(Saved data entries)
(** [k] is not needed: the write has completed. *)
Lemma after_write_ok ec under : frame_ok (after_write cb_throws operation_aborted ec) 1 8 under.
Proof.
  intros now c Hc. unfold after_write. case_bool_decide; [apply spec_ret; outcome_simpl|].
  assert (Hfail : forall c, run_spec
    (_ ← output_notifying (fun o => OutputCtx.fail_write_group cb_throws o ec); mret []) now c
    (outcome 1 8 under c)).
  { clear c Hc. intros c. apply spec_bind, spec_output_notifying. intros r o' cs w E Hr Hw.
    apply fail_not_transmitting in E.
    assert (Ht : transmitting (set_output o' c) = false) by exact E.
    split; [apply spec_ret|]; (split; rewrite ?app_nil_r, ?Hr, ?Hw, ?Ht; [done | | | auto | done]);
      change (groups (set_output o' c)) with (groups c); destruct (transmitting c); cbn; lia. }
  apply frame_ok_after; [|by intros].
  destruct (negb _); [apply quiet_trigger | by apply does_ret].
Qed.

Lemma sendfile_done_ok ec under :
  frame_ok (on_sendfile_done cb_throws operation_aborted ec) 1 9 under.
Proof.
  intros now c Hc. unfold on_sendfile_done. apply spec_bind.
  eapply spec_weaken; [by apply after_write_ok|]. intros [fs|e] c1 w1 [].
  - apply spec_ret. rewrite app_nil_r. split; rewrite ?writing_app, ?weights_app; auto.
    + cbn. lia.
    + cbn. lia.
    + rewrite covered_app. cbn. by rewrite o_covered0.
  - by split; try lia.
Qed.

Lemma run_frame_ok f under :
  (throws f = true -> under = true) -> f <> FSendfileStarted -> (forall id up, f <> FHandler id up) ->
  frame_ok (run_frame st http_method_get cb_throws asio_max_iov_len f) (writing f) (weight f) under.
Proof.
  intros Hu Hs Hh. destruct f; cbn [run_frame writing weight throws] in *;
    try rewrite (Hu eq_refl); try congruence.
  - apply wait_ok.
  - apply consume_data_ok.
  - apply on_request_ok.
  - apply write_parts_ok.
  - apply append_and_write_ok.
  - by apply init_write_if_ok.
  - apply current_write_ctx_ok.
  - intros now c Hc. apply spec_bind, spec_modify, spec_ret.
    split; [done | | unfold groups; cbn; lia | done | done].
    unfold transmitting, OutputCtx.transmitting, count; cbn. lia.
  - apply return_ok. lia.
Qed.

Lemma after_read_ok ec data under :
  frame_ok (after_read cb_throws operation_aborted eof ec data) 0 5 under.
Proof. unfold after_read. keeping_frame. Qed.
(** *** Closing *)

Lemma close_closes now (c : connection_t) :
  run_spec (close cb_throws) now c (fun _ _ w => Closed ∈ w).
Proof.
  unfold close, cancel_timeout_checking, coordinator, notify. spec_steps.
  rewrite !elem_of_app, !list_elem_of_singleton. tauto.
Qed.

Lemma trigger_closes e now (c : connection_t) :
  run_spec (trigger_error_and_close cb_throws e) now c (fun _ _ w => Closed ∈ w).
Proof.
  apply spec_bind, spec_emit. eapply spec_weaken; [apply close_closes|].
  intros x c1 w1 Hcl. apply elem_of_app. by right.
Qed.

Lemma orders_close : orders (close (P := P) cb_throws).
Proof. intros now c _. eapply spec_weaken; [apply close_closes|]. by left. Qed.

Lemma orders_throw_other cs : orders (throw_other (P := P) cs).
Proof. unfold throw_other. destruct (existsb _ cs); [apply orders_throw | apply orders_ret]. Qed.

Create HintDb orders.
#[local] Hint Resolve orders_throw_other : orders.
#[local] Hint Resolve orders_ask orders_notify orders_close orders_register_op orders_append_op : orders.

Ltac orders_step :=
  lazymatch goal with
  | |- orders (_ ≫= _) => apply orders_bind; [| intros ?; cbn beta]
  | |- orders (if ?b then _ else _) => destruct b
  | |- orders (match ?x with _ => _ end) => destruct x
  | |- orders (emit _) => apply orders_emit; reflexivity
  | |- orders (modify _) => apply orders_modify; reflexivity
  | |- orders (mret _) => apply orders_ret
  | |- orders (throw _) => apply orders_throw
  | |- orders (gets _) => apply orders_gets
  | |- orders _ => solve [eauto with orders nocore]
  end.
Ltac orders_all := repeat orders_step.
Tactic Notation "orders_method" reference(m) := unfold m; orders_all.

Lemma orders_register : orders (register_new_request cb_throws).
Proof. orders_method register_new_request. Qed.
Lemma orders_append id flags wg : orders (append_response cb_throws id flags wg).
Proof. orders_method append_response. Qed.
Lemma orders_cancel_timeout : orders cancel_timeout_checking.
Proof. orders_method cancel_timeout_checking. Qed.
Lemma orders_schedule t cb : orders (schedule_operation_timeout_callback t cb).
Proof. orders_method schedule_operation_timeout_callback. Qed.
#[local] Hint Resolve orders_register orders_append orders_cancel_timeout orders_schedule : orders.
Lemma orders_guard_read : orders (guard_read_operation st).
Proof. orders_method guard_read_operation. Qed.
Lemma orders_guard_handling : orders (guard_request_handling_operation st).
Proof. orders_method guard_request_handling_operation. Qed.
Lemma orders_guard_write : orders (guard_write_operation st).
Proof. orders_method guard_write_operation. Qed.
Lemma orders_guard_sendfile t : orders (guard_sendfile_operation st t).
Proof. orders_method guard_sendfile_operation. Qed.
Lemma orders_trigger e : orders (trigger_error_and_close cb_throws e).
Proof. orders_method trigger_error_and_close. Qed.
#[local] Hint Resolve orders_guard_read orders_guard_handling orders_guard_write
  orders_guard_sendfile orders_trigger : orders.
Lemma orders_check_timeout : orders (check_timeout cb_throws).
Proof. unfold check_timeout, check_timeout_impl, handle_xxx_timeout, init_next_timeout_checking. orders_all. Qed.
Lemma orders_consume_message : orders (consume_message (P := P)).
Proof. orders_method consume_message. Qed.
#[local] Hint Resolve orders_consume_message : orders.
Lemma orders_wait : orders (wait_for_http_message st http_method_get).
Proof. orders_method wait_for_http_message. Qed.
Lemma orders_on_read ec data : orders (on_read cb_throws operation_aborted eof ec data).
Proof. unfold on_read, after_read. orders_all. Qed.
Lemma orders_consume_data len : orders (consume_data cb_throws len).
Proof. orders_method consume_data. Qed.
Lemma orders_call_handler id up : orders (call_handler (P := P) id up).
Proof. orders_method call_handler. Qed.
#[local] Hint Resolve orders_call_handler : orders.
Lemma orders_upgrade : orders (handle_upgrade_request cb_throws).
Proof. orders_method handle_upgrade_request. Qed.
#[local] Hint Resolve orders_upgrade : orders.
Lemma orders_on_request : orders (on_request_message_complete st cb_throws).
Proof. orders_method on_request_message_complete. Qed.
Lemma orders_after_handler id s : orders (after_handler (P := P) id s).
Proof. orders_method after_handler. Qed.
Lemma orders_after_upgrade_handler id s : orders (after_upgrade_handler (P := P) id s).
Proof. orders_method after_upgrade_handler. Qed.
Lemma orders_move : orders (move_upgrade_internals (P := P)).
Proof. orders_method move_upgrade_internals. Qed.
Lemma orders_invoke_with_error wg : orders (invoke_after_write_cb_with_error (P := P) cb_throws wg).
Proof. orders_method invoke_after_write_cb_with_error. Qed.
#[local] Hint Resolve orders_invoke_with_error orders_move : orders.
Lemma orders_write_parts id flags wg : orders (write_response_parts_impl cb_throws id flags wg).
Proof. orders_method write_response_parts_impl. Qed.
Lemma orders_nothing_to_write : orders (handle_nothing_to_write st cb_throws).
Proof. orders_method handle_nothing_to_write. Qed.
Lemma orders_cancel_reading : orders (cancel_reading_if_closed (P := P)).
Proof. orders_method cancel_reading_if_closed. Qed.
#[local] Hint Resolve orders_nothing_to_write orders_cancel_reading : orders.

(** *** Writing *)

Lemma not_transmitting (c : connection_t) :
  transmitting c = false -> OutputCtx.m_current_wg (m_write_output_ctx c) = None.
Proof. unfold transmitting, OutputCtx.transmitting. by destruct (OutputCtx.m_current_wg _). Qed.

(** The group popped becomes the current one, to be written from its first item. *)
Lemma init_write_goes_on now c :
  index_reset c -> transmitting c = false -> run_spec (init_write st cb_throws) now c (goes_on c).
Proof.
  intros Hc Ht%not_transmitting. unfold init_write, pop_ready_buffers.
  apply spec_bind, spec_gets, spec_bind, spec_bind, spec_op. intros q' out cs E.
  pose proof E as E'. cbn in E'.
  destruct out as [| |r| |e]; try (destruct (Coordinator.pop_ready_buffers _ _) as [[[? ?]|?] ?]; by simplify_eq).
  - destruct r as [[wg id]|].
    + unfold output, output_result, notify. spec_steps; unfold OutputCtx.start_next_write_group in *; simplify_eq.
      change (m_write_output_ctx (set_init_read _ _)) with (m_write_output_ctx c).
      rewrite Ht, app_nil_r, !app_nil_l. change (from_option _ _ None) with (@nil (notificator * error_code)).
      cbn [fmap list_fmap]. rewrite !app_nil_r. right. split; [| |done].
      * exists [OPop]. cbn [run]. rewrite E, outs_app, outs_notified. repeat constructor; done.
      * rewrite outs_app, written_app, outs_notified, written_notified.
        unfold unwritten. cbn. by rewrite Ht, (Hc Ht), !app_nil_r, drop_0.
    + assert (Ha : advances c (set_coordinator q' c) ([CoordinatorDid (Popped None)] ++ notified cs))
        by by apply (advances_op c OPop).
      spec_steps. eapply spec_weaken; [apply orders_nothing_to_write, Ha|].
      intros [u|e] c2 w2 [Hcl | H2]; try by right.
      * spec_steps. left. rewrite !elem_of_app. tauto.
      * spec_steps. right. rewrite !app_nil_r, !app_nil_l. by eapply advances_trans.
  - spec_steps. by right.
Qed.
(* ===== verification/WsStream.v ===== *)
(** * The stream of frames

    However the bytes of a client's frames are cut into reads, the connection
    gives the handler exactly the messages they carry, unmasked and in order. *)

From S2P Require Import Prelude Effects InputBuffer Sendfile WriteGroup OutputCtx Headers.
From S2P Require Import WsParser WsValidator WsConnection.

Import Ws.

(** ** Frames of a client *)

(** A frame as it is sent: its details and its masked payload. *)
Abbreviation wire_frame := (message_details_t * bytes)%type.
Definition wire (f : wire_frame) : bytes := write_message_details f.1 ++ f.2.
Definition frame_wf (string_max_size : Z) (f : wire_frame) : Prop :=
  details_wf f.1 /\ payload_len f.1 = Z.of_nat (length f.2) /\ payload_len f.1 <= string_max_size.

(** What the validator says of one whole frame: its payload, unmasked, and the
    validator after it. *)
Definition receive (v : ws_protocol_validator_t) (f : wire_frame) : option (bytes * ws_protocol_validator_t) :=
  match process_new_frame v f.1 with
  | Ok (frame_header_is_valid, v) =>
      match process_parts v (match f.2 with [] => [] | raw => [raw] end) with
      | Ok (d, v) =>
          match finish_frame v with (frame_is_valid, v) => Some (d, v) | _ => None end
      | Err _ => None
      end
  | _ => None
  end.
(* ===== verification/WsFaults.v ===== *)
(** * Runs of the WebSocket connection that do not do what they are meant to

    Each is a whole run of the machine of [WsConnection], from the upgrade on. *)

From S2P Require Import Prelude Effects InputBuffer Sendfile WriteGroup OutputCtx Headers.
From S2P Require Import WsParser WsValidator WsConnection WsStream.

Import Ws.

Section Runs.
#[local] Existing Instance no_other_exceptions.
Abbreviation settings := (5, 60).
Abbreviation never := (fun (_ : notificator) (_ : error_code) => false).

(** The events in order; after each, the connection runs until it waits for one. *)
Definition drive (es : list event) : option machine :=
  script settings 1000 never 64 50 (settle settings 1000 never 64 50 (start settings never 0 (str "101"))) es.

Definition from_client (op : Z) (payload : bytes) : event :=
  EReadDone no_error (wire (masked_frame final_frame op 0x01020304 payload)).

Definition observe (m : option machine) : option (list frame * list read_op * list effect) :=
  m ← m; Some (stack m, reads m, log m).

(** The messages a run gives to the handler after the first events of the log. *)
Definition handled (m : option machine) : option (list message_t) := m ← m; Some (messages (log m)).

Definition close_sent : effect := Appended (write_group [TrivialItem [136; 2]; TrivialItem [3; 239]]) true.
Definition close_given : effect := CallHandler (mk_message final_frame connection_close_frame [3; 239]).
Definition opening : list effect :=
  [Appended (write_group [TrivialItem (str "101")]) false; AsyncWrite [str "101"]; AsyncRead ReadHeader].

(** A text message that ends inside a symbol is refused when its frame is
    finished. The close frame is sent, the connection waits for the client's, and
    reads no more: only the timeout can end it. *)
Fact unfinished_text_stops_reading :
  observe (drive [EActivate; from_client text_frame [0xE2]; EHandlerReturns])
  = Some ([], [], opening ++ [close_sent; close_given]).
Proof. vm_compute. reflexivity. Qed.

(** The same text with a byte that is never part of UTF-8 makes it read on. *)
Fact invalid_text_reads_on :
  observe (drive [EActivate; from_client text_frame [0xFF]; EHandlerReturns])
  = Some ([], [ReadHeader], opening ++ [close_sent; close_given; AsyncRead ReadHeader]).
Proof. vm_compute. reflexivity. Qed.

(** But then the client's answer, a close frame with code 1000 and a reason, is
    taken for invalid text, because the checker was not repaired by the reset of
    the validator: the connection is not closed, it waits for another frame. *)
Fact answer_with_reason_is_refused :
  observe (drive [EActivate; from_client text_frame [0xFF]; EHandlerReturns;
                  from_client connection_close_frame ([3; 232] ++ str "bye")])
  = Some ([], [ReadHeader], opening ++ [close_sent; close_given; AsyncRead ReadHeader; AsyncRead ReadHeader]).
Proof. vm_compute. reflexivity. Qed.

(** A close frame may be the frame whose text is invalid: the validator is reset
    and the rest of the frame skipped also for it. *)
Fact invalid_reason_reads_on :
  observe (drive [EActivate; from_client connection_close_frame ([3; 232] ++ [0xFF])])
  = Some ([FHandler; FSkipPayload 3 0; FTry], [], opening ++ [close_sent; close_given]).
Proof. vm_compute. reflexivity. Qed.

(** Two frames arrive together; the handler of the first message kills the
    connection, and gets the second one all the same. *)
Fact message_after_kill :
  handled (drive [EActivate; EReadDone no_error (wire (masked_frame final_frame text_frame 1 []) ++
                                                 wire (masked_frame final_frame text_frame 2 [])); EKill; EHandlerReturns])
  = Some [mk_message final_frame text_frame []; mk_message final_frame text_frame []].
Proof. vm_compute. reflexivity. Qed.

(** A failed write closes the connection and gives the handler a close message;
    a close frame that had been read by then gives it a second one. And the answer
    to it, started after the failure, lacks its first item, the header, because
    the index of the failed group is not reset. *)
Fact two_close_messages :
  observe (drive [EActivate; EWriteDone (network_error 104); EHandlerReturns;
                  from_client connection_close_frame [3; 232]; EHandlerReturns])
  = Some ([], [], opening ++
      [LogError (write_error (network_error 104));
       CallHandler (mk_message final_frame connection_close_frame [3; 238]); SocketShutdown; SocketClose;
       Appended (write_group [TrivialItem [136; 2]; TrivialItem [3; 232]]) true; AsyncWrite [[3; 232]];
       CallHandler (mk_message final_frame connection_close_frame [3; 232])]).
Proof. vm_compute. reflexivity. Qed.
(** The handler throws an exception that is not derived from [std::exception]: it leaves the completion handler of the
    read, which is [noexcept]. *)
Fact message_handler_ends_program :
  (m ← drive [EActivate; from_client text_frame (str "a"); EHandlerThrowsOther]; Some (uncaught m)) = Some (Some other_exception).
Proof. vm_compute. reflexivity. Qed.

(** The same exception is only logged when the handler is told that the connection is lost. *)
Fact close_handler_does_not :
  (m ← drive [EActivate; EReadDone (network_error 104) []; EHandlerThrowsOther]; Some (uncaught m, stack m, drop 4 (log m)))
  = Some (None, [], [CallHandler (mk_message final_frame connection_close_frame [3; 238]); LogSuppressed;
                     SocketShutdown; SocketClose]).
Proof. vm_compute. reflexivity. Qed.
End Runs.
Lemma loop_invariant (Inv : S -> Prop) n : forall s,
  (forall s, Inv s -> Inv (body s).1) -> Inv s -> Inv (loop n body s).1.
Proof.
  intros s Hb Hs. rewrite loop_turns. revert s Hs.
  induction (Pos.to_nat n) as [|k IH]; intros s Hs; [done|]. cbn [turns].
  specialize (Hb s Hs) as Hs1. destruct (body s) as [s1 []]; [by apply IH | done].
Qed.
End Loop.

#[global] Instance repeat_inside {T} min max (cs : list (clause T)) :
  AllInside cs -> CInside (repeat min max cs).
Proof.
  intros Hcs s t Hs. unfold repeat.
  set (r := match max with N0 => _ | Npos n => _ end).
  assert (Hr : inside s r.1.2).
  { unfold r. destruct max as [|n]; [by apply inside_refl|].
    apply (loop_invariant _ (fun st : N * source_t * T => inside s st.1.2)); [|by apply inside_refl].
    intros [[k s1] t1] H1. cbn in *. unfold repeat_item. apply inside_valid in H1 as Hs1.
    all_of_cases cs s1 t1; [|by eapply inside_trans].
    by rewrite end_consumer_back by (done || by apply inside_data). }
  destruct r as [[k s1] t1]. cbn in *. destruct (min <=? k)%N; cbn; [done|].
  rewrite end_consumer_back by (done || by apply inside_data). by apply inside_refl.
Qed.

(** The position is restored; the target is not. *)
Lemma repeat_restores_input {T} min max (cs : list (clause T)) s t e :
  AllInside cs -> valid s -> (repeat min max cs s t).1.1 = Some e -> (repeat min max cs s t).1.2 = s.
Proof.
  intros Hcs Hs. unfold repeat.
  set (r := match max with N0 => _ | Npos n => _ end).
  assert (Hr : inside s r.1.2).
  { unfold r. destruct max as [|n]; [by apply inside_refl|].
    apply (loop_invariant _ (fun st : N * source_t * T => inside s st.1.2)); [|by apply inside_refl].
    intros [[k s1] t1] H1. cbn in *. unfold repeat_item. apply inside_valid in H1 as Hs1.
    all_of_cases cs s1 t1; [|by eapply inside_trans].
    by rewrite end_consumer_back by (done || by apply inside_data). }
  destruct r as [[k s1] t1]. cbn in *. destruct (min <=? k)%N; cbn; [done|].
  intros _. by rewrite end_consumer_back by (done || by apply inside_data).
Qed.

(** *** Numbers and fragments *)

Lemma digits_loop_inside T mul ext to_digit max fuel : forall s acc k, valid s ->
  inside s (digits_loop T mul ext to_digit fuel max s acc k).2.
Proof.
  induction fuel as [|fuel IH]; intros s acc k Hs; cbn [digits_loop]; [by apply inside_refl|].
  destruct (remaining s) as [|c r] eqn:E.
  - rewrite (getch_nil s) by done. by apply inside_refl.
  - rewrite (getch_cons s c r) by done. cbn [m_eof m_ch].
    assert (H1 : inside s (advance 1 s)) by (by eapply inside_advance_1).
    destruct (to_digit c); [|rewrite putback_advance; by apply inside_refl].
    destruct (overflow_detected _); [done|]. case_match; [done|].
    eapply inside_trans; [exact H1|]. apply IH. by eapply inside_valid.
Qed.
Lemma turns_agrees {T} s (cs ds : list (clause T)) :
  cagrees s (all_of cs) (all_of ds) -> AllInside cs -> forall n st, inside s st.1.2 ->
  turns (repeat_item cs) n st = turns (repeat_item ds) n st.
Proof.
  intros H Hin n. induction n as [|n IH]; intros [[k s'] t] Hs; cbn [turns]; [done|].
  assert (E : repeat_item ds (k, s', t) = repeat_item cs (k, s', t)).
  { unfold repeat_item. by rewrite <- H. }
  rewrite E. unfold repeat_item at 1 3.
  pose proof (all_of_inside cs Hin s' t (inside_valid _ _ Hs)) as H1.
  destruct (all_of cs s' t) as [[[e|] s1] t1]; [done|]. apply IH. cbn. by eapply inside_trans.
Qed.

Lemma repeat_agrees {T} s min max (cs ds : list (clause T)) :
  cagrees s (all_of cs) (all_of ds) -> AllInside cs -> cagrees s (repeat min max cs) (repeat min max ds).
Proof.
  intros H Hin s' t Hs. unfold repeat. destruct max as [|n]; [done|].
  by rewrite !loop_turns, (turns_agrees s cs ds).
Qed.

Lemma symbol_read {T} c s (t : T) e s' t' :
  valid s -> symbol c s t = (e, s', t') ->
  (e = None /\ s' = advance 1 s /\ (m_index s < length (m_data s))%nat) \/ e <> None.
Proof.
  intros Hs. unfold symbol, consume_value_clause, symbol_p, symbol_producer.
  destruct (remaining s) as [|a r] eqn:E.
  - rewrite (getch_nil s) by done. intros [= <- _ _]. by right.
  - rewrite (getch_cons s a r) by done. cbn. destruct (c =? a); intros [= <- <- _]; [left | by right].
    split; [done|]. split; [done|]. by eapply remaining_valid.
Qed.

Lemma comment_body_agrees s p q :
  valid s -> Inside p -> ((m_index s < length (m_data s))%nat -> pagrees (advance 1 s) p q) ->
  comment_body p s = comment_body q s.
Proof.
  intros Hs Hp Hpq. unfold comment_body, produce, sequence. cbn [all_of].
  destruct (symbol (chr "(") s default_value) as [[e s1] t1] eqn:Es.
  apply symbol_read in Es as [(-> & -> & Hi)|He]; [|by destruct e|done]. specialize (Hpq Hi).
  assert (H1 : inside s (advance 1 s)).
  { unfold inside, advance. cbn. split; [done | unfold valid in Hs; lia]. }
  erewrite (repeat_agrees (advance 1 s) 0 N_); [reflexivity| |apply _|apply inside_refl; by eapply inside_valid].
  apply all_of_agrees; [|apply _]. constructor; [|constructor].
  apply alternatives_agrees; [|apply _]. repeat constructor; try done. by apply consume_agrees.
Qed.

Lemma comment_at_enough depth : forall more s, valid s -> (length (remaining s) < depth)%nat ->
  comment_at (depth + more) s = comment_at depth s.
Proof.
  induction depth as [|depth IH]; intros more s Hs Hl; [lia|].
  apply comment_body_agrees; [done | apply _ |]. intros Hi s' Hs'. apply IH; [by eapply inside_valid|].
  rewrite remaining_length in *. destruct Hs' as [Hd Hi']. cbn in *. rewrite Hd. lia.
Qed.

(** The depth given to nested comments is always enough:
    from every position of every input the producer of comments does what its
    recursive definition in the code says, with itself as the producer of the
    comments inside. *)
Theorem comment_unfolds s (Hs : valid s) : comment_p s = comment_body comment_p s.
Proof.
  unfold comment_p at 1. unfold fuel_of.
  rewrite <- (comment_at_enough _ 1) by (done || rewrite remaining_length; lia). rewrite Nat.add_1_r.
  apply comment_body_agrees; [done | apply _ |].
  intros _ s' [Hd _]. unfold comment_p, fuel_of. cbn in Hd. by rewrite Hd.
Qed.

Lemma comment_unfolds_witness :
  comment_p (source (str "((x))")) = comment_body comment_p (source (str "((x))")) /\
  comment_p (source (str "((x))")) = (Ok (str "x"), mk_source (str "((x))") 5).
Proof.
  split; [|vm_compute; reflexivity]. apply (comment_unfolds (source (str "((x))"))). apply valid_source.
Defined.
Lemma creads_tail_item i l : tail_item_ok i -> Forall tail_item_ok l ->
  creads (all_of [ows; symbol (chr ","); maybe [ows; consume_value_clause p to_container]])
    (followed (tail_text l) at_end) (tail_item_text i) (fun t => t ++ tail_item_value i).
Proof.
  intros [Hw Hb] Hl. unfold tail_item_text, tail_item_value.
  destruct (behind_comma i) as [[[w x] v]|]; apply creads_ows_symbol; try done; apply creads_last.
  - destruct Hb as [Hw2 Hx]. apply creads_maybe.
    apply (creads_cons ows _ (stops is_space) _ _ _ (fun t => t)); [by apply creads_ows| |].
    + apply creads_last, (creads_consume (T := list A) p (@to_container A (list A) vector_container)).
      eapply reads_weaken; [by eapply element_reads|]. intros r. by apply tail_after.
    + intros r Hr. by eapply element_start.
  - apply (creads_ext _ _ _ (fun t => t)); [|intros; by rewrite app_nil_r]. apply creads_maybe_not, cfails_to_loosely.
    intros s t Hs Hr. destruct (tail_after l (remaining s) Hl Hr) as (w & r' & E & Hw' & Hr').
    by apply (cfails_element w r' to_container Hw' Hr').
Qed.

Lemma creads_list_tail l : Forall tail_item_ok l -> (N.of_nat (length l) < N_)%N ->
  creads (list_tail (C := list A) p) at_end (tail_text l) (fun t => t ++ tail_values l).
Proof.
  intros Hl Hn. set (items := (fun i => (tail_item_text i, fun t => t ++ tail_item_value i)) <$> l).
  assert (Ht : forall l, texts ((fun i => (tail_item_text i, fun t : list A => t ++ tail_item_value i)) <$> l) = tail_text l).
  { intros l'. unfold texts, tail_text. by rewrite <- list_fmap_compose. }
  assert (Ha : forall t, apply_all items t = t ++ tail_values l).
  { unfold items, tail_values. clear Hl Hn items. induction l as [|i l IH]; intros t; [cbn; by rewrite app_nil_r|].
    cbn. etransitivity; [apply IH|]. cbn. by rewrite <- app_assoc. }
  eapply creads_ext; [|exact Ha]. rewrite <- (Ht l). unfold list_tail.
  apply creads_repeat;
    [|right; eapply cfails_weaken; [by apply (cfails_ows_symbol (T := list A) 44 _ [] []) | by intros ? ->]|].
  - intros pre x f post E. apply fmap_app_inv in E as (l1 & l2 & -> & E2 & ->).
    destruct l2 as [|i l2]; [done|]. injection E2 as -> -> Ep.
    assert (Et : texts post = tail_text l2) by (rewrite Ep; apply Ht). rewrite Et.
    apply Forall_app in Hl as [_ Hl]. apply Forall_cons in Hl as [Hi Hl]. by apply creads_tail_item.
  - unfold items. rewrite length_fmap. lia.
Qed.

(** *( "," OWS ): the spaces behind each of the commas. *)
Definition leads_text (ws : list bytes) : bytes := mjoin ((fun w => 44 :: w) <$> ws).
(** [None] is [no_match_t]. *)
(*@ router/easy_parser_router.hpp 138-156 actual_router_entry_t::try_handle *)
Definition try_handle (e : router_entry_t) (req : Request) (target_path : target_path_holder_t)
    : result unescape_failure (option Out) :=
  if m_method_matcher e (method_of req) then
    parse_result ← try_parse_throwing (default [] (holder_view target_path)) (m_producer (m_route e));
    match parse_result with
    | Ok v => Ok (Some (invoke_handler (m_route e) req (m_handler e) v))
    | Err _ => Ok None
    end
  else Ok None.

(*@ router/easy_parser_router.hpp 948-957 generic_easy_parser_router_t *)
Record easy_parser_router_t : Type := mk_easy_router {
  m_entries : list router_entry_t;
  m_non_matched : option (Request -> Out) }.

(** The loop over the entries. *)
(*@ router/easy_parser_router.hpp 979-986 generic_easy_parser_router_t::operator() *)
Fixpoint try_all (entries : list router_entry_t) (req : Request) (target_path : target_path_holder_t)
    : result unescape_failure (option Out) :=
  match entries with
  | [] => Ok None
  | e :: entries =>
      r ← try_handle e req target_path;
      match r with Some out => Ok (Some out) | None => try_all entries req target_path end
  end.

Definition strip_trailing_slash (path : bytes) : bytes :=
  if (1 <? length path)%nat && (List.last path 0 =? chr "/") then take (length path - 1) path else path.

(** [not_handled] is the answer of [request_not_handled]. *)
(*@ router/easy_parser_router.hpp 967-997 generic_easy_parser_router_t::operator() *)
Definition route_request (not_handled : Out) (r : easy_parser_router_t) (req : Request) : result unescape_failure Out :=
  target_path ← target_path_holder garbage (strip_trailing_slash (Target.path (target_of req)));
  found ← try_all (m_entries r) req target_path;
  match found with
  | Some out => Ok out
  | None => Ok (match m_non_matched r with Some nmrh => nmrh req | None => not_handled end)
  end.

(*@ router/easy_parser_router.hpp 999-1023 generic_easy_parser_router_t::add_handler *)
Definition add_route {M} `{MethodMatcher M} {A B} (r : easy_parser_router_t) (method_matcher : M) (route : route_t A B)
    (handler : B) : easy_parser_router_t :=
  mk_easy_router (m_entries r ++ [mk_router_entry A B (match_method method_matcher) route handler]) (m_non_matched r).

(*@ router/easy_parser_router.hpp 1090-1096 generic_easy_parser_router_t::non_matched_request_handler *)
Definition set_non_matched_handler (r : easy_parser_router_t) (nmrh : option (Request -> Out)) : easy_parser_router_t :=
  mk_easy_router (m_entries r) nmrh.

WHAT YOU SHOULD DO
Beginning at the top of the data, please return every line until and including the line containing "- intros now", copied exactly, and nothing past it.

EXERCISE SOLUTION
(** [k] is not needed: the write has completed. *)
Lemma after_write_ok ec under : frame_ok (after_write cb_throws operation_aborted ec) 1 8 under.
Proof.
  intros now c Hc. unfold after_write. case_bool_decide; [apply spec_ret; outcome_simpl|].
  assert (Hfail : forall c, run_spec
    (_ ← output_notifying (fun o => OutputCtx.fail_write_group cb_throws o ec); mret []) now c
    (outcome 1 8 under c)).
  { clear c Hc. intros c. apply spec_bind, spec_output_notifying. intros r o' cs w E Hr Hw.
    apply fail_not_transmitting in E.
    assert (Ht : transmitting (set_output o' c) = false) by exact E.
    split; [apply spec_ret|]; (split; rewrite ?app_nil_r, ?Hr, ?Hw, ?Ht; [done | | | auto | done]);
      change (groups (set_output o' c)) with (groups c); destruct (transmitting c); cbn; lia. }
  apply frame_ok_after; [|by intros].
  destruct (negb _); [apply quiet_trigger | by apply does_ret].
Qed.

Lemma sendfile_done_ok ec under :
  frame_ok (on_sendfile_done cb_throws operation_aborted ec) 1 9 under.
Proof.
  intros now c Hc. unfold on_sendfile_done. apply spec_bind.
  eapply spec_weaken; [by apply after_write_ok|]. intros [fs|e] c1 w1 [].
  - apply spec_ret. rewrite app_nil_r. split; rewrite ?writing_app, ?weights_app; auto.
    + cbn. lia.
    + cbn. lia.
    + rewrite covered_app. cbn. by rewrite o_covered0.
  - by split; try lia.
Qed.

Lemma run_frame_ok f under :
  (throws f = true -> under = true) -> f <> FSendfileStarted -> (forall id up, f <> FHandler id up) ->
  frame_ok (run_frame st http_method_get cb_throws asio_max_iov_len f) (writing f) (weight f) under.
Proof.
  intros Hu Hs Hh. destruct f; cbn [run_frame writing weight throws] in *;
    try rewrite (Hu eq_refl); try congruence.
  - apply wait_ok.
  - apply consume_data_ok.
  - apply on_request_ok.
  - apply write_parts_ok.
  - apply append_and_write_ok.
  - by apply init_write_if_ok.
  - apply current_write_ctx_ok.
  - intros now c Hc. apply spec_bind, spec_modify, spec_ret.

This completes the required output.